Collected data entries

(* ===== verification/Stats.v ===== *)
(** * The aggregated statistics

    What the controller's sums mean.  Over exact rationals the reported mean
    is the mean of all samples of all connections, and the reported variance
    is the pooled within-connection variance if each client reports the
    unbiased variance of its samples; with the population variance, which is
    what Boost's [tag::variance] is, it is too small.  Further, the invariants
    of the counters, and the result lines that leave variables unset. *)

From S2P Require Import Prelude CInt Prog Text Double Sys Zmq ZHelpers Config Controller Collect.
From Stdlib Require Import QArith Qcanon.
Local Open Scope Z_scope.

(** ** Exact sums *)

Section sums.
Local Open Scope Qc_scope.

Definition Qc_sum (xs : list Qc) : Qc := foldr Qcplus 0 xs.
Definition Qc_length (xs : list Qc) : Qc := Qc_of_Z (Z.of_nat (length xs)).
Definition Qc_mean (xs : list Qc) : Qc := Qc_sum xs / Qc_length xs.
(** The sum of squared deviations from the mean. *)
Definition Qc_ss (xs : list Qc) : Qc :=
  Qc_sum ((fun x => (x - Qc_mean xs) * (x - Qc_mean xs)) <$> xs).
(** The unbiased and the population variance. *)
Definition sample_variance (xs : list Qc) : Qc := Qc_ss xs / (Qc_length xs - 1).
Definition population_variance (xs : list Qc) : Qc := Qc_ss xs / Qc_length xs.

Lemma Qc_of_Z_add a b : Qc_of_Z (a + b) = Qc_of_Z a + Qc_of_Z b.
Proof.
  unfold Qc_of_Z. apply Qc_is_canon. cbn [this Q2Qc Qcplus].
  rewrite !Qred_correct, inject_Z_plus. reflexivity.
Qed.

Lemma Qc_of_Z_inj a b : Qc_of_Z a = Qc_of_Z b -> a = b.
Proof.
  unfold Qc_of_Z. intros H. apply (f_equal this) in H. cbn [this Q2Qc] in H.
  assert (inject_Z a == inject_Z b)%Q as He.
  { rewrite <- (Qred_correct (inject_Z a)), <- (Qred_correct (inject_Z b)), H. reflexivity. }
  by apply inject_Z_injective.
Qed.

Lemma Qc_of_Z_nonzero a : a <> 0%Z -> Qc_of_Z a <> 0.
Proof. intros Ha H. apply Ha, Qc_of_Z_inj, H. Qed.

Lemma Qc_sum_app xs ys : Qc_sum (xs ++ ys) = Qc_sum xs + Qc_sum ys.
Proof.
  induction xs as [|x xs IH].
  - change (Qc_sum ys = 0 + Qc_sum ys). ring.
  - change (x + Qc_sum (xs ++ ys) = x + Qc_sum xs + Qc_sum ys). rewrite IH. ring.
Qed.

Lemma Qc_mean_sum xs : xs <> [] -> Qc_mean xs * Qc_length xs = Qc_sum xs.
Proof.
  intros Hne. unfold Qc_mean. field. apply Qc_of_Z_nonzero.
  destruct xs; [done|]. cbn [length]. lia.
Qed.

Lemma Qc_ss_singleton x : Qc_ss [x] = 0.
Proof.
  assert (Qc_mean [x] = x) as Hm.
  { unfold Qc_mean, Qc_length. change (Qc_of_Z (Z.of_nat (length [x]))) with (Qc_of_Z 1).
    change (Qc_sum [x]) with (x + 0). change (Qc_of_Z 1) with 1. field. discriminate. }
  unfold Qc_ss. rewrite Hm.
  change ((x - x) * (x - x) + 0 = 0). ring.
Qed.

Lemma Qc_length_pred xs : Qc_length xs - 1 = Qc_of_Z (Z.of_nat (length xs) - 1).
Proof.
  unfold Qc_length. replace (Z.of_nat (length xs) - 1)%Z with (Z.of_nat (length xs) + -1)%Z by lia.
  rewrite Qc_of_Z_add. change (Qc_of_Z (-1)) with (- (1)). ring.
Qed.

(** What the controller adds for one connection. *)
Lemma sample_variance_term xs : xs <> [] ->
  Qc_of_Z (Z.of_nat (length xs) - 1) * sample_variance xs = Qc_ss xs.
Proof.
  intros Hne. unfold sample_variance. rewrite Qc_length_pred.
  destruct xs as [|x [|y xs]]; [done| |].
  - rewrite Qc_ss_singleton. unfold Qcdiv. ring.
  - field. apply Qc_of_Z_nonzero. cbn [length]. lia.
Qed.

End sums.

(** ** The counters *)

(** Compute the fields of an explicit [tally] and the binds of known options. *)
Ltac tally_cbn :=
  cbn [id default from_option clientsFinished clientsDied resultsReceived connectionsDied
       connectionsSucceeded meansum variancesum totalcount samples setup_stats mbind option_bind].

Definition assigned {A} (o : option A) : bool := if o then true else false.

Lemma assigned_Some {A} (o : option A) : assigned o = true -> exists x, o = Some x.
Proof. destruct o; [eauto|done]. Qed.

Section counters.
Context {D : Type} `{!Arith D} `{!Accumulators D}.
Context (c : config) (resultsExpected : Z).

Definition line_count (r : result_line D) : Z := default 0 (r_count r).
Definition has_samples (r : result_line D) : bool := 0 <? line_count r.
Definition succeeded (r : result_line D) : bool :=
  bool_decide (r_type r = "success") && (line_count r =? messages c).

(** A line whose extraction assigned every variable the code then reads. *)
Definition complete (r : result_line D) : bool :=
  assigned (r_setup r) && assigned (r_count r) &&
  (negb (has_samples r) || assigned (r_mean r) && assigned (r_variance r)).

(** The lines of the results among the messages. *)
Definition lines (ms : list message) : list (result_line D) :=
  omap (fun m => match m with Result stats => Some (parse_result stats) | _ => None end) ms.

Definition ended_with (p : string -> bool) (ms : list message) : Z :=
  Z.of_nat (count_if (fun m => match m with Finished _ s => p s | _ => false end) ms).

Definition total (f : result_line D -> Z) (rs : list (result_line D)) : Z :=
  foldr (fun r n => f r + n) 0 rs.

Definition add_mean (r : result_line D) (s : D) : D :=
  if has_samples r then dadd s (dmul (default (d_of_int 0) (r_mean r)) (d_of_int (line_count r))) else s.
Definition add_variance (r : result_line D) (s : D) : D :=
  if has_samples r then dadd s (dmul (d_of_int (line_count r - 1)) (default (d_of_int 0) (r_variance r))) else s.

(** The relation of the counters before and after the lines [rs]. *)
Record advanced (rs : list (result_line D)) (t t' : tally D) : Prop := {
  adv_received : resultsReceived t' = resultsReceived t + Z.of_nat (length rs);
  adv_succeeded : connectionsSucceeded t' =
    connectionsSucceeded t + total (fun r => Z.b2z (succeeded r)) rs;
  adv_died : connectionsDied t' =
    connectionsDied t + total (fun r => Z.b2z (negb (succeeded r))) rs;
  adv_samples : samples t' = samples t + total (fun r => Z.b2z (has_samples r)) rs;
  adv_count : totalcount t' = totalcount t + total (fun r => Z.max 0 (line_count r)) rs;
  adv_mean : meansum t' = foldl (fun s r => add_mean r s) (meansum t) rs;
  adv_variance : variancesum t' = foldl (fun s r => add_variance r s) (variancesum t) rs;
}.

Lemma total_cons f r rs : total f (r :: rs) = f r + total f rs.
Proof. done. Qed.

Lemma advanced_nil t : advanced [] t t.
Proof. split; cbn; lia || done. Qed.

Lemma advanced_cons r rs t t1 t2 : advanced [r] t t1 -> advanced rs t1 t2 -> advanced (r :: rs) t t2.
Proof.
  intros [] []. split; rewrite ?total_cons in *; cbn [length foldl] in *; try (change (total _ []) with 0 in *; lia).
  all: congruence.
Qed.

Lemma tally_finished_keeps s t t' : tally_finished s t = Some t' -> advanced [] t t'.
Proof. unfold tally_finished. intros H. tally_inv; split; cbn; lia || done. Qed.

* PROBLEM DETAILS
The data should be written out again in full, exactly as it stands.

* RESULT BELOW
(* ===== verification/Stats.v ===== *)
(** * The aggregated statistics

    What the controller's sums mean.  Over exact rationals the reported mean
    is the mean of all samples of all connections, and the reported variance
    is the pooled within-connection variance if each client reports the
    unbiased variance of its samples; with the population variance, which is
    what Boost's [tag::variance] is, it is too small.  Further, the invariants
    of the counters, and the result lines that leave variables unset. *)

From S2P Require Import Prelude CInt Prog Text Double Sys Zmq ZHelpers Config Controller Collect.
From Stdlib Require Import QArith Qcanon.
Local Open Scope Z_scope.

(** ** Exact sums *)

Section sums.
Local Open Scope Qc_scope.

Definition Qc_sum (xs : list Qc) : Qc := foldr Qcplus 0 xs.
Definition Qc_length (xs : list Qc) : Qc := Qc_of_Z (Z.of_nat (length xs)).
Definition Qc_mean (xs : list Qc) : Qc := Qc_sum xs / Qc_length xs.
(** The sum of squared deviations from the mean. *)
Definition Qc_ss (xs : list Qc) : Qc :=
  Qc_sum ((fun x => (x - Qc_mean xs) * (x - Qc_mean xs)) <$> xs).
(** The unbiased and the population variance. *)
Definition sample_variance (xs : list Qc) : Qc := Qc_ss xs / (Qc_length xs - 1).
Definition population_variance (xs : list Qc) : Qc := Qc_ss xs / Qc_length xs.

Lemma Qc_of_Z_add a b : Qc_of_Z (a + b) = Qc_of_Z a + Qc_of_Z b.
Proof.
  unfold Qc_of_Z. apply Qc_is_canon. cbn [this Q2Qc Qcplus].
  rewrite !Qred_correct, inject_Z_plus. reflexivity.
Qed.

Lemma Qc_of_Z_inj a b : Qc_of_Z a = Qc_of_Z b -> a = b.
Proof.
  unfold Qc_of_Z. intros H. apply (f_equal this) in H. cbn [this Q2Qc] in H.
  assert (inject_Z a == inject_Z b)%Q as He.
  { rewrite <- (Qred_correct (inject_Z a)), <- (Qred_correct (inject_Z b)), H. reflexivity. }
  by apply inject_Z_injective.
Qed.

Lemma Qc_of_Z_nonzero a : a <> 0%Z -> Qc_of_Z a <> 0.
Proof. intros Ha H. apply Ha, Qc_of_Z_inj, H. Qed.

Lemma Qc_sum_app xs ys : Qc_sum (xs ++ ys) = Qc_sum xs + Qc_sum ys.
Proof.
  induction xs as [|x xs IH].
  - change (Qc_sum ys = 0 + Qc_sum ys). ring.
  - change (x + Qc_sum (xs ++ ys) = x + Qc_sum xs + Qc_sum ys). rewrite IH. ring.
Qed.

Lemma Qc_mean_sum xs : xs <> [] -> Qc_mean xs * Qc_length xs = Qc_sum xs.
Proof.
  intros Hne. unfold Qc_mean. field. apply Qc_of_Z_nonzero.
  destruct xs; [done|]. cbn [length]. lia.
Qed.

Lemma Qc_ss_singleton x : Qc_ss [x] = 0.
Proof.
  assert (Qc_mean [x] = x) as Hm.
  { unfold Qc_mean, Qc_length. change (Qc_of_Z (Z.of_nat (length [x]))) with (Qc_of_Z 1).
    change (Qc_sum [x]) with (x + 0). change (Qc_of_Z 1) with 1. field. discriminate. }
  unfold Qc_ss. rewrite Hm.
  change ((x - x) * (x - x) + 0 = 0). ring.
Qed.

Lemma Qc_length_pred xs : Qc_length xs - 1 = Qc_of_Z (Z.of_nat (length xs) - 1).
Proof.
  unfold Qc_length. replace (Z.of_nat (length xs) - 1)%Z with (Z.of_nat (length xs) + -1)%Z by lia.
  rewrite Qc_of_Z_add. change (Qc_of_Z (-1)) with (- (1)). ring.
Qed.

(** What the controller adds for one connection. *)
Lemma sample_variance_term xs : xs <> [] ->
  Qc_of_Z (Z.of_nat (length xs) - 1) * sample_variance xs = Qc_ss xs.
Proof.
  intros Hne. unfold sample_variance. rewrite Qc_length_pred.
  destruct xs as [|x [|y xs]]; [done| |].
  - rewrite Qc_ss_singleton. unfold Qcdiv. ring.
  - field. apply Qc_of_Z_nonzero. cbn [length]. lia.
Qed.

End sums.

(** ** The counters *)

(** Compute the fields of an explicit [tally] and the binds of known options. *)
Ltac tally_cbn :=
  cbn [id default from_option clientsFinished clientsDied resultsReceived connectionsDied
       connectionsSucceeded meansum variancesum totalcount samples setup_stats mbind option_bind].

Definition assigned {A} (o : option A) : bool := if o then true else false.

Lemma assigned_Some {A} (o : option A) : assigned o = true -> exists x, o = Some x.
Proof. destruct o; [eauto|done]. Qed.

Section counters.
Context {D : Type} `{!Arith D} `{!Accumulators D}.
Context (c : config) (resultsExpected : Z).

Definition line_count (r : result_line D) : Z := default 0 (r_count r).
Definition has_samples (r : result_line D) : bool := 0 <? line_count r.
Definition succeeded (r : result_line D) : bool :=
  bool_decide (r_type r = "success") && (line_count r =? messages c).

(** A line whose extraction assigned every variable the code then reads. *)
Definition complete (r : result_line D) : bool :=
  assigned (r_setup r) && assigned (r_count r) &&
  (negb (has_samples r) || assigned (r_mean r) && assigned (r_variance r)).

(** The lines of the results among the messages. *)
Definition lines (ms : list message) : list (result_line D) :=
  omap (fun m => match m with Result stats => Some (parse_result stats) | _ => None end) ms.

Definition ended_with (p : string -> bool) (ms : list message) : Z :=
  Z.of_nat (count_if (fun m => match m with Finished _ s => p s | _ => false end) ms).

Definition total (f : result_line D -> Z) (rs : list (result_line D)) : Z :=
  foldr (fun r n => f r + n) 0 rs.

Definition add_mean (r : result_line D) (s : D) : D :=
  if has_samples r then dadd s (dmul (default (d_of_int 0) (r_mean r)) (d_of_int (line_count r))) else s.
Definition add_variance (r : result_line D) (s : D) : D :=
  if has_samples r then dadd s (dmul (d_of_int (line_count r - 1)) (default (d_of_int 0) (r_variance r))) else s.

(** The relation of the counters before and after the lines [rs]. *)
Record advanced (rs : list (result_line D)) (t t' : tally D) : Prop := {
  adv_received : resultsReceived t' = resultsReceived t + Z.of_nat (length rs);
  adv_succeeded : connectionsSucceeded t' =
    connectionsSucceeded t + total (fun r => Z.b2z (succeeded r)) rs;
  adv_died : connectionsDied t' =
    connectionsDied t + total (fun r => Z.b2z (negb (succeeded r))) rs;
  adv_samples : samples t' = samples t + total (fun r => Z.b2z (has_samples r)) rs;
  adv_count : totalcount t' = totalcount t + total (fun r => Z.max 0 (line_count r)) rs;
  adv_mean : meansum t' = foldl (fun s r => add_mean r s) (meansum t) rs;
  adv_variance : variancesum t' = foldl (fun s r => add_variance r s) (variancesum t) rs;
}.

Lemma total_cons f r rs : total f (r :: rs) = f r + total f rs.
Proof. done. Qed.

Lemma advanced_nil t : advanced [] t t.
Proof. split; cbn; lia || done. Qed.

Lemma advanced_cons r rs t t1 t2 : advanced [r] t t1 -> advanced rs t1 t2 -> advanced (r :: rs) t t2.
Proof.
  intros [] []. split; rewrite ?total_cons in *; cbn [length foldl] in *; try (change (total _ []) with 0 in *; lia).
  all: congruence.
Qed.

Lemma tally_finished_keeps s t t' : tally_finished s t = Some t' -> advanced [] t t'.
Proof. unfold tally_finished. intros H. tally_inv; split; cbn; lia || done. Qed.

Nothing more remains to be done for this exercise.